┏━━

(** A rendering is the two times, the timestamp and twenty more fields
    without a separator in them, joined by the separator. *)
Lemma Frame_str_shape (py : pyver) (limit : nat) (str_ : json -> string) (now : Q)
      (json : json) (f : Frame) (s : string) :
  Frame_init py limit now json ";" = Ret f ->
  Frame_str py limit str_ f = Ret s ->
  exists fields,
    List.length fields = 20%nat
    /\ Forall (fun x => occurs ";" x = false) fields
    /\ s = String.append (format_f_float 14 3 (etime f))
             (String ";" (String.append (format_f_float 7 3 (time f))
                (String ";" (String.append (str_ (timestamp f))
                   (String ";" (join ";" fields)))))).
Proof.
  intros Hinit Hstr.
  pose proof (Frame_init_returns _ _ _ _ _ Hinit) as ->.
  unfold Frame_init in Hinit. cbn [setattr obind] in Hinit.
  destruct (subscript json "time") as [t| |]; cbn [obind] in Hinit; try discriminate.
  destruct (truediv t 1000) as [t'| |]; cbn [obind] in Hinit; try discriminate.
  destruct (subscript json "timestamp") as [ts| |]; cbn [obind] in Hinit; try discriminate.
  destruct (subscript json "fix") as [fx| |]; cbn [obind] in Hinit; try discriminate.
  destruct (subscript json "state") as [st| |]; cbn [obind] in Hinit; try discriminate.
  destruct (Coord_of Py2 limit json "raw" fmt_d) as [rw| |] eqn:Erw;
    cbn [obind] in Hinit; try discriminate.
  destruct (Coord_of Py2 limit json "avg" fmt_d) as [av| |] eqn:Eav;
    cbn [obind] in Hinit; try discriminate.
  destruct (subscript json "lefteye") as [lj| |]; cbn [obind] in Hinit; try discriminate.
  destruct (Eye_of Py2 limit lj) as [le| |] eqn:Ele; cbn [obind] in Hinit; try discriminate.
  destruct (subscript json "righteye") as [rj| |]; cbn [obind] in Hinit; try discriminate.
  destruct (Eye_of Py2 limit rj) as [re| |] eqn:Ere; cbn [obind] in Hinit; try discriminate.
  injection Hinit as <-.
  unfold Frame_str, state_flag, Frame_get_state, Frame_get_fix, Frame_get_etime,
    Frame_get_time, Frame_get_timestamp, Frame_get_avg, Frame_get_lefteye,
    Frame_get_righteye in Hstr.
  cbn [getattr obind state fix_ etime time timestamp raw avg lefteye righteye Frame_ssep]
    in Hstr.
  destruct (bit_and st 16) as [b16| |]; cbn [obind] in Hstr; try discriminate.
  destruct (bit_and st 8) as [b8| |]; cbn [obind] in Hstr; try discriminate.
  destruct (bit_and st 4) as [b4| |]; cbn [obind] in Hstr; try discriminate.
  destruct (bit_and st 2) as [b2| |]; cbn [obind] in Hstr; try discriminate.
  destruct (bit_and st 1) as [b1| |]; cbn [obind] in Hstr; try discriminate.
  destruct (Coord_str Py2 limit rw) as [srw| |] eqn:Srw; cbn [obind] in Hstr; try discriminate.
  destruct (Coord_str Py2 limit av) as [sav| |] eqn:Sav; cbn [obind] in Hstr; try discriminate.
  destruct (Eye_str Py2 limit le) as [sle| |] eqn:Sle; cbn [obind] in Hstr; try discriminate.
  destruct (Eye_str Py2 limit re) as [sre| |] eqn:Sre; cbn [obind] in Hstr; try discriminate.
  injection Hstr as <-.
  destruct (Coord_read_back _ _ _ _ Erw Srw) as (rwx & rwy & ? & ? & -> & Orx & Ory & _).
  destruct (Coord_read_back _ _ _ _ Eav Sav) as (avx & avy & ? & ? & -> & Oax & Oay & _).
  destruct (Eye_read_back _ _ Ele Sle)
    as (l1 & l2 & l3 & l4 & l5 & l6 & l7 & ? & -> & Ol & _).
  destruct (Eye_read_back _ _ Ere Sre)
    as (r1 & r2 & r3 & r4 & r5 & r6 & r7 & ? & -> & Or & _).
  set (fch := String (if truthy fx then "F"%char else "N"%char) EmptyString).
  set (flags :=
         String (if (b16 =? 0)%Z then "."%char else "L"%char)
        (String (if (b8 =? 0)%Z then "."%char else "F"%char)
        (String (if (b4 =? 0)%Z then "."%char else "P"%char)
        (String (if (b2 =? 0)%Z then "."%char else "E"%char)
        (String (if (b1 =? 0)%Z then "."%char else "G"%char) EmptyString))))).
  exists [fch; flags; rwx; rwy; avx; avy; l1; l2; l3; l4; l5; l6; l7;
          r1; r2; r3; r4; r5; r6; r7].
  split; [reflexivity|]. split.
  - assert (Oflags : occurs ";" flags = false).
    { subst flags. cbn [occurs].
      destruct (b16 =? 0)%Z, (b8 =? 0)%Z, (b4 =? 0)%Z, (b2 =? 0)%Z, (b1 =? 0)%Z;
        reflexivity. }
    assert (Ofch : occurs ";" fch = false)
      by (subst fch; destruct (truthy fx); reflexivity).
    repeat (constructor; [assumption|]).
    repeat match goal with
           | H : Forall _ (_ :: _) |- _ => inversion H; clear H; subst
           end.
    repeat (constructor; [assumption|]). constructor.
  - subst fch flags. cbn [join etime time timestamp].
    repeat first [rewrite append_assoc | progress cbn [String.append]].
    reflexivity.
Qed.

┗━━

* **TASK REQUIREMENTS**
The stopping point is the line containing "pose proof (Frame_init_returns". Reproduce exactly every line of the material from the first through that one.

* **ANSWER AREA**
(** A rendering is the two times, the timestamp and twenty more fields
    without a separator in them, joined by the separator. *)
Lemma Frame_str_shape (py : pyver) (limit : nat) (str_ : json -> string) (now : Q)
      (json : json) (f : Frame) (s : string) :
  Frame_init py limit now json ";" = Ret f ->
  Frame_str py limit str_ f = Ret s ->
  exists fields,
    List.length fields = 20%nat
    /\ Forall (fun x => occurs ";" x = false) fields
    /\ s = String.append (format_f_float 14 3 (etime f))
             (String ";" (String.append (format_f_float 7 3 (time f))
                (String ";" (String.append (str_ (timestamp f))
                   (String ";" (join ";" fields)))))).
Proof.
  intros Hinit Hstr.
  pose proof (Frame_init_returns _ _ _ _ _ Hinit) as ->.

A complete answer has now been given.